Although embodiments of the present invention have been described in more detail with reference to the accompanying drawings, the present invention is not necessarily limited to these embodiments, and various modifications may be made without departing from the technical spirit of the present invention. . Accordingly, the embodiments disclosed in the present invention are not intended to limit the technical idea of the present invention, but are for illustrative purposes, and the scope of the technical idea of the present invention is not limited by these embodiments. Therefore, the embodiments described above should be understood in all respects as illustrative and not restrictive. The scope of protection of the present invention should be interpreted in accordance with the claims, and all technical ideas within the equivalent scope should be interpreted as being included in the scope of rights of the present invention.

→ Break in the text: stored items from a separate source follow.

Lemma responds_post req t d tr :
  (t = answer_type (request req) \/ t = ERROR) -> response_well_typed t d = true ->
  responds req (done_ (post (messageId req) t d tr)).
Proof. intros Ht Hd s. by apply answered_post. Qed.

Lemma responds_ok req : answer_type (request req) = OK -> responds req (done_ (sendOK req)).
Proof. intros Ht. apply responds_post; [by left|done]. Qed.

Lemma responds_post_eval {A} req t (data : A -> ResponseData) op :
  t = answer_type (request req) -> (forall a, response_well_typed t (data a) = true) ->
  responds req (answer_eval req t data op).
Proof.
  intros Ht Hd s. unfold answer_eval, done_, post_eval, call, bind, gets, modify, ret. cbn.
  destruct (bindings s) as [b|]; cbn; [|split; [by rewrite app_nil_r|split; [cbn; lia|done]]].
  destruct (op b) as [[a|e] b']; cbn; [|split; [by rewrite app_nil_r|split; [cbn; lia|done]]].
  eexists. split; [split; [done|]; cbn; split; [lia|]; repeat constructor; cbn; lia|].
  repeat split; [by left|]. apply Hd.
Qed.

Lemma responds_await req a :
  await_request a = req -> await_wf a -> responds req (ret (Some a)).
Proof. intros Ha Hw s. cbn. split; [|done]. apply (quiet_posts (ret tt)). apply quiet_ret. Qed.
Lemma star_finds greedy r : finds r -> finds (RStar greedy r).
Proof.
  intros Hr k s. cbn [match_re].
  assert (forall n s, length (rest s) < n ->
    match star_loop greedy (match_re r) k n s with
    | Some x => exists s', Matches (RStar greedy r) s s' /\ k s' = Some x
    | None => forall s', Matches (RStar greedy r) s s' -> k s' = None
    end) as Hloop; [|apply Hloop; lia]. clear s.
  induction n as [|n IH]; intros s Hn; [lia|]. cbn.
  set (k' := fun s' => if length (rest s') =? length (rest s) then None
                       else star_loop greedy (match_re r) k n s').
  assert (forall x, match_re r k' s = Some x ->
    exists s', Matches (RStar greedy r) s s' /\ k s' = Some x) as Hsound.
  { intros x E. specialize (Hr k' s). rewrite E in Hr. destruct Hr as (s1 & H1 & H2).
    unfold k' in H2. destruct (Nat.eqb_spec (length (rest s1)) (length (rest s))) as [|Hne]; [done|].
    pose proof (Matches_length _ _ _ H1). specialize (IH s1 ltac:(lia)). rewrite H2 in IH.
    destruct IH as (s' & H3 & H4). exists s'. split; [by eapply M_again|done]. }
  assert (match_re r k' s = None -> k s = None ->
    forall s', Matches (RStar greedy r) s s' -> k s' = None) as Hcomplete.
  { intros E Ek s' Hm. specialize (Hr k' s). rewrite E in Hr.
    inversion Hm as [| | | | |? ? ?|? ? ? s1 ? H1 H2 H3| | |]; subst; [done|].
    specialize (Hr s1 H1). unfold k' in Hr.
    destruct (Nat.eqb_spec (length (rest s1)) (length (rest s))); [done|].
    pose proof (Matches_length _ _ _ H1). specialize (IH s1 ltac:(lia)). rewrite Hr in IH. by apply IH. }
  destruct greedy.
  - destruct (match_re r k' s) as [x|] eqn:E; [by apply Hsound|].
    destruct (k s) as [x|] eqn:Ek; [exists s; split; [constructor|done]|by apply Hcomplete].
  - destruct (k s) as [x|] eqn:Ek; [exists s; split; [constructor|done]|].
    destruct (match_re r k' s) as [x|] eqn:E; [by apply Hsound|by apply Hcomplete].
Qed.

Lemma match_re_finds r : finds r.
Proof.
  induction r as [|p|r1 IH1 r2 IH2|r1 IH1 r2 IH2|g r IH|r IH| |]; [..|by apply star_finds| | |]; intros k s; cbn.
  - destruct (k s) eqn:E; [exists s; by split; [constructor|]|]. intros s' Hm. by inversion Hm; subst.
  - destruct (rest s) as [|c l] eqn:E; [intros s' Hm; inversion Hm; congruence|].
    destruct (p c) eqn:Hp; [|intros s' Hm; inversion Hm; congruence].
    destruct (k _) eqn:Ek; [eexists; split; [by econstructor|done]|].
    intros s' Hm. inversion Hm as [|? c' l' ? Hc| | | | | | | |]; subst. rewrite E in Hc. by injection Hc as <- <-.
  - specialize (IH1 (match_re r2 k) s). destruct (match_re r1 _ s) as [x|].
    + destruct IH1 as (s1 & H1 & H2). specialize (IH2 k s1). rewrite H2 in IH2.
      destruct IH2 as (s2 & H3 & H4). exists s2. split; [by econstructor|done].
    + intros s' Hm. inversion Hm as [| |? ? ? s1 ? H1 H2| | | | | | |]; subst.
      specialize (IH1 s1 H1). specialize (IH2 k s1). rewrite IH1 in IH2. by apply IH2.
  - specialize (IH1 k s). destruct (match_re r1 k s) as [x|].
    + destruct IH1 as (s1 & H1 & H2). exists s1. split; [by constructor|done].
    + specialize (IH2 k s). destruct (match_re r2 k s) as [x|].
      * destruct IH2 as (s1 & H1 & H2). exists s1. split; [by apply M_right|done].
      * intros s' Hm. inversion Hm; subst; auto.
  - specialize (IH (fun s' => k (set_capture (Some (consumed s s')) s')) s).
    destruct (match_re r _ s) as [x|].
    + destruct IH as (s1 & H1 & H2). eexists. split; [by constructor|done].
    + intros s' Hm. inversion Hm; subst. by apply IH.
  - destruct (prev s) eqn:E; [intros s' Hm; inversion Hm; congruence|].
    destruct (k s) eqn:Ek; [exists s; by split; [constructor|]|]. intros s' Hm. by inversion Hm; subst.
  - destruct (at_word_boundary s) eqn:E; [|intros s' Hm; inversion Hm; congruence].
    destruct (k s) eqn:Ek; [exists s; by split; [constructor|]|]. intros s' Hm. by inversion Hm; subst.
Qed.
End Correctness.
(** C15: [EXTENSION_LOAD_RE], run as ECMAScript runs it, against a reader of scripts
    that skips white space and comments, each up to its own end, and then looks for
    [LOAD], [INSTALL] or [FORCE INSTALL] as whole words in any case ([FORCE LOAD]
    counts too, though the engine has no such statement).  The pattern accepts every
    script in which the reader finds one, and what it accepts beyond these is exactly
    this: the script starts with a block comment, after white space and line
    comments, and after some later [*/], whatever that one closes, the reader finds an
    extension load.  So on a script without two [*/] the pattern and the reader
    agree. *)
Theorem extension_loads_are_recognised t :
  (is_extension_load t = true <->
     is_Some (statement t) \/
     exists a b c, t = a ++ chars "/*" ++ b ++ chars "*/" ++ c /\ blank a /\ is_Some (statement c)) /\
  (closes t <= 1 -> is_extension_load t = true <-> is_Some (statement t)).
Proof.
  assert (is_extension_load t = true <->
     is_Some (statement t) \/
     exists a b c, t = a ++ chars "/*" ++ b ++ chars "*/" ++ c /\ blank a /\ is_Some (statement c)) as Hiff.
  { rewrite is_extension_load_iff. split; [apply load_script_statement|].
    intros [(a & u & -> & Ha & Hu)%statement_passed|(a & b & c & -> & Ha & (a' & u & -> & Ha' & Hu)%statement_passed)].
    - by apply passed_load.
    - replace (a ++ _) with ((a ++ chars "/*" ++ b ++ chars "*/" ++ a') ++ u) by same_text.
      apply passed_load; [|done]. apply passed_block; [by apply passed_blank|done]. }
  split; [exact Hiff|]. intros Hone. rewrite Hiff. split; [|by left].
  intros [|(a & b & c & -> & Ha & Hc)]; [done|]. unfold statement. fold (skipped (a ++ chars "/*" ++ b ++ chars "*/" ++ c)).
  rewrite skipped_blank, skipped_block by done.
  destruct (after_close_body b c) as [->|(b1 & b2 & ->)]; [done|].
  exfalso. replace (a ++ _) with ((a ++ chars "/*" ++ b1) ++ chars "*/" ++ b2 ++ chars "*/" ++ c) in Hone by same_text.
  pose proof (closes_more (a ++ chars "/*" ++ b1) (b2 ++ chars "*/" ++ c)). pose proof (closes_more b2 c). lia.
Qed.


Lemma extension_loads_are_recognised_witness :
  is_extension_load (chars "/* x */ SELECT load") = false /\ is_extension_load (chars "/* x */ -- y
    Force INSTALL a") = true.
Proof.
  split.
  - apply not_true_is_false. rewrite (proj2 (extension_loads_are_recognised (chars "/* x */ SELECT load"))).
    + assert (statement (chars "/* x */ SELECT load") = None) as -> by (vm_compute; reflexivity). by intros [? [=]].
    + vm_compute. lia.
  - apply extension_loads_are_recognised. left.
    exists K_force_install. vm_compute. reflexivity.
Defined.
(* ===== verification/JsMap.v ===== *)
(** * JsMap: the built-in [Map] and plain objects, in insertion order *)
From S2P Require Import Prelude.
From stdpp Require Import base tactics list sets.

Section JsMap.
Context {K V : Type} `{EqDecision K}.

Fixpoint mget (k : K) (m : list (K * V)) : option V :=
  match m with
  | [] => None
  | (k', v) :: m' => if decide (k = k') then Some v else mget k m'
  end.
Definition mhas (k : K) (m : list (K * V)) : bool := bool_decide (is_Some (mget k m)).

(** [set] keeps the place of a key that is there, and appends a new one. *)
Fixpoint mset (k : K) (v : V) (m : list (K * V)) : list (K * V) :=
  match m with
  | [] => [(k, v)]
  | (k', v') :: m' => if decide (k = k') then (k, v) :: m' else (k', v') :: mset k v m'
  end.
Fixpoint mdelete (k : K) (m : list (K * V)) : list (K * V) :=
  match m with
  | [] => []
  | (k', v) :: m' => if decide (k = k') then m' else (k', v) :: mdelete k m'
  end.
Definition keys (m : list (K * V)) : list K := m.*1.

Lemma mget_mset k v m : mget k (mset k v m) = Some v.
Proof. induction m as [|[k' v'] m IH]; cbn; repeat (case_decide; cbn); congruence. Qed.
Lemma mget_mset_ne k k' v m : k <> k' -> mget k (mset k' v m) = mget k m.
Proof. intros Hk. induction m as [|[j w] m IH]; cbn; repeat (case_decide; cbn; subst); congruence. Qed.
Lemma mget_mdelete_ne k k' m : k <> k' -> mget k (mdelete k' m) = mget k m.
Proof. intros Hk. induction m as [|[j w] m IH]; cbn; repeat (case_decide; cbn; subst); congruence. Qed.
Lemma mget_None k m : mget k m = None <-> k ∉ keys m.
Proof.
  induction m as [|[j w] m IH]; cbn; [split; [by intros _ ?%not_elem_of_nil|done]|].
  rewrite not_elem_of_cons. case_decide; [split; [done|intros []; congruence]|]. rewrite IH. tauto.
Qed.
Lemma keys_mset k v m : keys (mset k v m) = if mhas k m then keys m else keys m ++ [k].
Proof.
  unfold mhas. induction m as [|[j w] m IH]; cbn; [done|].
  destruct (decide (k = j)) as [->|]; cbn; [done|].
  unfold keys in IH. rewrite IH. by case_bool_decide.
Qed.
Lemma keys_mdelete k m : keys (mdelete k m) ⊆ keys m.
Proof. induction m as [|[j w] m IH]; cbn; [done|]. unfold keys in *. case_decide; cbn; set_solver. Qed.
Lemma NoDup_mset k v m : NoDup (keys m) -> NoDup (keys (mset k v m)).
Proof.
  intros Hm. rewrite keys_mset. unfold mhas. case_bool_decide as Hk; [done|].
  apply NoDup_app. split; [done|]. split; [|apply NoDup_singleton].
  intros x Hx ->%list_elem_of_singleton. apply Hk. destruct (mget k m) eqn:E; [eauto|].
  by apply mget_None in E.
Qed.
Lemma NoDup_mdelete k m : NoDup (keys m) -> NoDup (keys (mdelete k m)).
Proof.
  induction m as [|[j w] m IH]; cbn; [done|]. intros [Hj Hm]%NoDup_cons. case_decide; [done|].
  apply NoDup_cons. split; [|auto]. intros Hin. apply Hj. by apply (keys_mdelete k m).
Qed.
Lemma mget_mdelete k m : NoDup (keys m) -> mget k (mdelete k m) = None.
Proof.
  induction m as [|[j w] m IH]; cbn; [done|]. intros [Hj Hm]%NoDup_cons.
  case_decide as E; [subst; by apply mget_None|]. cbn. by rewrite decide_False, IH.
Qed.
End JsMap.
(* ===== verification/S3.v ===== *)
(** * S3: addressing and signing requests to S3 ([s3_helper.ts])

    The [URL] of the browser, [js-sha256] and the clock are parameters.  A string
    holds code units below 256, as in [Text]; the headers of a request are an
    association list in insertion order. *)
From S2P Require Import Prelude Text Data.
From stdpp Require Import base tactics list strings.
From Stdlib Require Import ZArith Ascii Lia.
Open Scope Z_scope.
Open Scope string_scope.

Record S3Params := {
  p_url : string;
  p_query : string;
  p_host : string;
  p_region : string;
  p_service : string;
  p_method : string;
  p_accessKeyId : string;
  p_secretAccessKey : string;
  p_sessionToken : string;
  p_dateNow : string;
  p_datetimeNow : string
}.

Record S3PayloadParams := { contentHash : option string; contentType : option string }.

(** The key of an HMAC: a string, or the bytes of an earlier one. *)
Inductive HmacKey := key_string (s : string) | key_buffer (b : bytes).

Definition Headers : Type := list (string * string).

(** [s.startsWith(p)] *)
Definition startsWith (p s : string) : bool := String.prefix p s.
(** A string used as a condition. *)
Definition truthy (o : option string) : bool := match o with Some (String _ _) => true | _ => false end.

(** The part of [s] before the first [c], and the part from it on. *)
Fixpoint before (c : ascii) (s : string) : string :=
  match s with
  | "" => ""
  | String d s' => if Ascii.eqb d c then "" else String d (before c s')
  end.
Fixpoint from (c : ascii) (s : string) : option string :=
  match s with
  | "" => None
  | String d s' => if Ascii.eqb d c then Some s else from c s'
  end.
(** [s.replace(/c/g, '')] *)
Fixpoint remove (c : ascii) (s : string) : string :=
  match s with
  | "" => ""
  | String d s' => if Ascii.eqb d c then remove c s' else String d (remove c s')
  end.

(** [parseS3Url]: the first slash after [s3://] ends the bucket.  The path starts
    with that slash, so the last check of the code always passes. *)
Definition parseS3Url (url : string) : Outcome (string * string) :=
  if negb (startsWith "s3://" url) then Thrown (Error "URL needs to start with s3://")
  else
    let rest := String.substring 5 (String.length url - 5) url in
    match from "/" rest with
    | None => Thrown (Error "URL needs to contain a '/' after the host")
    | Some path =>
        let bucket := before "/" rest in
        if String.eqb bucket "" then Thrown (Error "URL needs to contain a bucket name")
        else if String.eqb path "" then Thrown (Error "URL needs to contain key")
        else Normal (bucket, path)
    end.

Definition hexDigit (n : Z) : string :=
  match String.get (Z.to_nat n) "0123456789ABCDEF" with
  | Some c => String c ""
  | None => "undefined"
  end.
Definition char_in (c lo hi : ascii) : bool := ((code lo <=? code c) && (code c <=? code hi))%Z.
Definition is_unreserved (c : ascii) : bool :=
  char_in c "A" "Z" || char_in c "a" "z" || char_in c "0" "9" ||
  Ascii.eqb c "_" || Ascii.eqb c "-" || Ascii.eqb c "~" || Ascii.eqb c ".".

Fixpoint uriEncode (input : string) (encode_slash : bool) : string :=
  match input with
  | "" => ""
  | String ch rest =>
      (if is_unreserved ch then String ch ""
       else if Ascii.eqb ch "/" then (if encode_slash then "%2F" else String ch "")
       else "%" +:+ hexDigit (Z.shiftr (code ch) 4) +:+ hexDigit (Z.land (code ch) 15)) +:+
      uriEncode rest encode_slash
  end.

(** The ISO string of a clock reading, as the two formats of the signature. *)
Definition date_of_iso (iso : string) : string := before "T" (remove "-" iso).
Definition datetime_of_iso (iso : string) : string := before "." (remove ":" (remove "-" iso)) +:+ "Z".

Definition newline : string := String (ascii_of_nat 10) "".
Definition EMPTY_SHA256 : string := "e3b0c44298fc1c149afbf4c8996fb92427ae41e4649b934ca495991b7852b855".

Section S3.
Context (URL_host URL_pathname : string -> Outcome string).
Context (sha256 : string -> string) (sha256_hex : bytes -> string)
  (hmac_arrayBuffer : HmacKey -> string -> bytes) (hmac : HmacKey -> string -> string).

Definition endpoint_of (config : option S3Config) : option string := config ≫= s3_endpoint.

Definition isPathStyleAccess (config : option S3Config) : bool :=
  match endpoint_of config with Some e => startsWith "http" e | None => false end.

Definition getHTTPHost (config : option S3Config) (bucket : string) : Outcome string :=
  if isPathStyleAccess config then URL_host (default "" (endpoint_of config))
  else if truthy (endpoint_of config) then Normal (bucket +:+ "." +:+ default "" (endpoint_of config))
  else Normal (bucket +:+ ".s3.amazonaws.com").

Definition getHTTPUrl (config : option S3Config) (url : string) : Outcome string :=
  match parseS3Url url with
  | Thrown e => Thrown e
  | Normal (bucket, path) =>
      if isPathStyleAccess config
      then Normal (default "" (endpoint_of config) +:+ "/" +:+ bucket +:+ path)
      else outcome_map (fun host => "https://" +:+ host +:+ path) (getHTTPHost config bucket)
  end.

(** [getS3Params] with its two clock readings. *)
Definition getS3Params (config : option S3Config) (url method iso1 iso2 : string) : Outcome S3Params :=
  match parseS3Url url with
  | Thrown e => Thrown e
  | Normal (bucket, key) =>
      let path :=
        if isPathStyleAccess config then
          outcome_map (fun pathname =>
            (if String.eqb pathname "/" then "" else pathname) +:+ "/" +:+ bucket +:+ key)
            (URL_pathname (default "" (endpoint_of config)))
        else Normal key in
      match path with
      | Thrown e => Thrown e
      | Normal path =>
          outcome_map (fun host =>
            {| p_url := path; p_query := ""; p_host := host;
               p_region := default "" (config ≫= s3_region); p_service := "s3"; p_method := method;
               p_accessKeyId := default "" (config ≫= s3_accessKeyId);
               p_secretAccessKey := default "" (config ≫= s3_secretAccessKey);
               p_sessionToken := default "" (config ≫= s3_sessionToken);
               p_dateNow := date_of_iso iso1; p_datetimeNow := datetime_of_iso iso2 |})
            (getHTTPHost config bucket)
      end
  end.

Definition payload_hash (payload : option S3PayloadParams) : string :=
  default EMPTY_SHA256 (payload ≫= contentHash).
Definition content_type (payload : option S3PayloadParams) : option string := payload ≫= contentType.

Definition signed_headers (params : S3Params) (payload : option S3PayloadParams) : string :=
  (if truthy (content_type payload) then "content-type;" else "") +:+
  "host;x-amz-content-sha256;x-amz-date" +:+
  (if truthy (Some (p_sessionToken params)) then ";x-amz-security-token" else "").

Definition canonical_request (params : S3Params) (payload : option S3PayloadParams) : string :=
  p_method params +:+ newline +:+ uriEncode (p_url params) false +:+ newline +:+ p_query params +:+
  (if truthy (content_type payload)
   then newline +:+ "content-type:" +:+ default "" (content_type payload) else "") +:+
  newline +:+ "host:" +:+ p_host params +:+ newline +:+ "x-amz-content-sha256:" +:+ payload_hash payload +:+
  newline +:+ "x-amz-date:" +:+ p_datetimeNow params +:+
  (if truthy (Some (p_sessionToken params))
   then newline +:+ "x-amz-security-token:" +:+ p_sessionToken params else "") +:+
  newline +:+ newline +:+ signed_headers params payload +:+ newline +:+ payload_hash payload.

Definition credential_scope (params : S3Params) : string :=
  p_dateNow params +:+ "/" +:+ p_region params +:+ "/" +:+ p_service params +:+ "/aws4_request".

Definition signing_key (params : S3Params) : bytes :=
  let kDate := hmac_arrayBuffer (key_string ("AWS4" +:+ p_secretAccessKey params)) (p_dateNow params) in
  let kRegion := hmac_arrayBuffer (key_buffer kDate) (p_region params) in
  let kService := hmac_arrayBuffer (key_buffer kRegion) (p_service params) in
  hmac_arrayBuffer (key_buffer kService) "aws4_request".

Definition string_to_sign (params : S3Params) (payload : option S3PayloadParams) : string :=
  "AWS4-HMAC-SHA256" +:+ newline +:+ p_datetimeNow params +:+ newline +:+ credential_scope params +:+
  newline +:+ sha256 (canonical_request params payload).

Definition createS3Headers (params : S3Params) (payload : option S3PayloadParams) : Headers :=
  ([("x-amz-date", p_datetimeNow params); ("x-amz-content-sha256", payload_hash payload)] ++
  (if truthy (Some (p_sessionToken params)) then [("x-amz-security-token", p_sessionToken params)] else []) ++
  [("Authorization",
    "AWS4-HMAC-SHA256 Credential=" +:+ p_accessKeyId params +:+ "/" +:+ credential_scope params +:+
    ", SignedHeaders=" +:+ signed_headers params payload +:+ ", Signature=" +:+
    hmac (key_buffer (signing_key params)) (string_to_sign params payload))])%list.

Definition createS3HeadersFromS3Config (config : option S3Config) (url method : string)
    (contentType : option string) (payload : option bytes) (iso1 iso2 : string) : Outcome Headers :=
  outcome_map (fun params =>
    createS3Headers params (Some {| contentHash := sha256_hex <$> payload; contentType := contentType |}))
    (getS3Params config url method iso1 iso2).

(** [addS3Headers]: the headers it sets on the request, in order. *)
Definition addS3Headers (config : option S3Config) (url method : string)
    (contentType : option string) (payload : option bytes) (iso1 iso2 : string) : Outcome Headers :=
  if truthy (config ≫= s3_accessKeyId) || truthy (config ≫= s3_sessionToken) then
    outcome_map (fun headers =>
      (headers ++ (if truthy contentType then [("content-type", default "" contentType)] else []))%list)
      (createS3HeadersFromS3Config config url method contentType payload iso1 iso2)
  else Normal [].
End S3.
(* ===== verification/AsyncConnection.v ===== *)
(** * AsyncConnection: AsyncDuckDBConnection and AsyncPreparedStatement
    ([async_connection.ts])

    The methods are [Async] programs over the client of [ClientApi].
    apache-arrow's readers and writers are parameters; a reader is made over an
    [AsyncResultStreamIterator] ([Streams.Async]).  The loop of [send] takes a
    bound on its polls, and running out of it is [None]. *)
From S2P Require Import Prelude Text Regex Data FileStats Protocol BindingsInterface Client ClientApi Streams.
From stdpp Require Import base tactics list gmap strings.
From Stdlib Require Import ZArith Lia.
Open Scope Z_scope.
Open Scope async_scope.

Record AsyncDuckDBConnection := { _conn : Z }.
Record AsyncPreparedStatement := { connectionId : Z; statementId : Z }.

(** [connect]: a connection object over the id the worker answers. *)
Definition connect : Async AsyncDuckDBConnection :=
  await! d := connectInternal in
  match d with
  | D_number cid => AReturn {| _conn := cid |}
  | _ => AReturn {| _conn := 0 |}
  end.

(** How [send] ends: with a reader, or with [undefined] on a detached client. *)
Inductive SendResult (Reader : Type) := Reader_of (r : Reader) | Undefined.
Arguments Reader_of {Reader}. Arguments Undefined {Reader}.

Section Connection.
Context {Table Reader : Type}.
Context (table_from : ResponseData -> Outcome Table) (reader_from : ResponseData -> Outcome Reader)
  (tableToIPC : Table -> list Z) (now : Z).

Definition async_close (c : AsyncDuckDBConnection) : Async unit := disconnect (_conn c).
Definition async_useUnsafe {R} (callback : Z -> R) (c : AsyncDuckDBConnection) : R := callback (_conn c).

(** [this._bindings.logger.log({...})] *)
Definition log_query (text : string) : Async unit :=
  amodify (add_console [CE_log (D_log {| timestamp := now; level := LV_INFO; origin := LO_ASYNC_DUCKDB;
                                          topic := LT_QUERY; event := LE_RUN; value := Some text |})]).

Definition query (c : AsyncDuckDBConnection) (text : string) : Async Table :=
  await! _ := log_query text in
  await! buffer := runQuery (_conn c) text in
  areturn (table_from buffer).

(** [header == null] *)
Definition is_nullish (d : ResponseData) : bool :=
  match d with D_null | D_undefined => true | _ => false end.

Fixpoint send_loop (c : AsyncDuckDBConnection) (fuel : nat) (header : ResponseData)
    : Async (option (SendResult Reader)) :=
  if is_nullish header then
    match fuel with
    | O => AReturn None
    | S n =>
        await! detached := aget isDetached in
        if detached : bool then
          await! _ := amodify (add_console [CE_error "cannot send a message since the worker is not set!"]) in
          AReturn (Some Undefined)
        else
          await! h := pollPendingQuery (_conn c) in send_loop c n h
    end
  else await! r := areturn (reader_from header) in AReturn (Some (Reader_of r)).

Definition send (c : AsyncDuckDBConnection) (fuel : nat) (text : string) (allowStreamResult : bool)
    : Async (option (SendResult Reader)) :=
  await! _ := log_query text in
  await! header := startPendingQuery (_conn c) text allowStreamResult in
  send_loop c fuel header.

Definition async_cancelSent (c : AsyncDuckDBConnection) : Async ResponseData := cancelPendingQuery (_conn c).
Definition async_getTableNames (c : AsyncDuckDBConnection) (q : string) : Async ResponseData :=
  getTableNames (_conn c) q.

Definition async_prepare (c : AsyncDuckDBConnection) (text : string) : Async AsyncPreparedStatement :=
  await! stmt := createPrepared (_conn c) text in
  AReturn {| connectionId := _conn c; statementId := match stmt with D_number n => n | _ => 0 end |}.

Definition async_insertArrowFromIPCStream (c : AsyncDuckDBConnection) (buffer : list Z)
    (options : option ArrowInsertOptions) : Async unit :=
  insertArrowFromIPCStream (_conn c) buffer options.
Definition async_insertArrowTable (c : AsyncDuckDBConnection) (table : Table)
    (options : option ArrowInsertOptions) : Async unit :=
  async_insertArrowFromIPCStream c (tableToIPC table) options.
Definition async_insertCSVFromPath (c : AsyncDuckDBConnection) (path : string) (options : CSVInsertOptions)
    : Async unit := insertCSVFromPath (_conn c) path options.
Definition async_insertJSONFromPath (c : AsyncDuckDBConnection) (path : string) (options : JSONInsertOptions)
    : Async unit := insertJSONFromPath (_conn c) path options.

10: light emitting diode chip 20: encapsulation layer
30: Glass cover 35: Light absorption layer
PP: Phosphor LG: Light guide member
PCB: Printed Circuit Board LPK: Light Emitting Diode Package
110: liquid crystal panel 120: panel driving unit
130: panel support 140: backlight unit
150: External case 160: Front partial cover

Claims (8)

light emitting diode chip;
a glass cover disposed to be spaced apart from the light emitting diode chip to form an encapsulation space;
an encapsulation layer disposed in the encapsulation space;
a plurality of phosphors emitting at least one color included in the encapsulation layer;
a selective light absorbing material disposed on the phosphor; and
It includes a light guide member disposed on a side of the glass cover,
The encapsulation layer is in contact with the glass cover by filling,
A light emitting diode package in which the selective light absorption material is coated only on the surface of a green phosphor formed of a green phosphor among the plurality of phosphors. According to claim 1,
A light emitting diode package in which the selective light absorbing material absorbs light in the range of 570 nm to 600 nm. According to claim 1,
A light emitting diode package wherein the selective light absorbing material is neodymium oxide. According to claim 3,
A light emitting diode package in which the selective light absorption material is doped into the glass cover. According to claim 4,
The glass cover has a cap shape, and the encapsulation layer and the light emitting diode chip are provided in a groove provided in the glass cover. According to claim 4,
A light emitting diode package further comprising a mold frame that mounts the light emitting diode chip on a bottom surface and has a support surface that is vertically bent from the bottom surface to support the glass cover. A light guide plate having a light receiving surface;
The light emitting diode package according to any one of claims 1 to 6 arranged to face the light incident surface of the light guide plate;
a printed circuit board on which the light emitting diode package is mounted; and
A backlight unit including a reflective sheet disposed below the light guide plate. The backlight unit according to claim 7; and
A liquid crystal display device comprising a liquid crystal panel disposed on the backlight unit.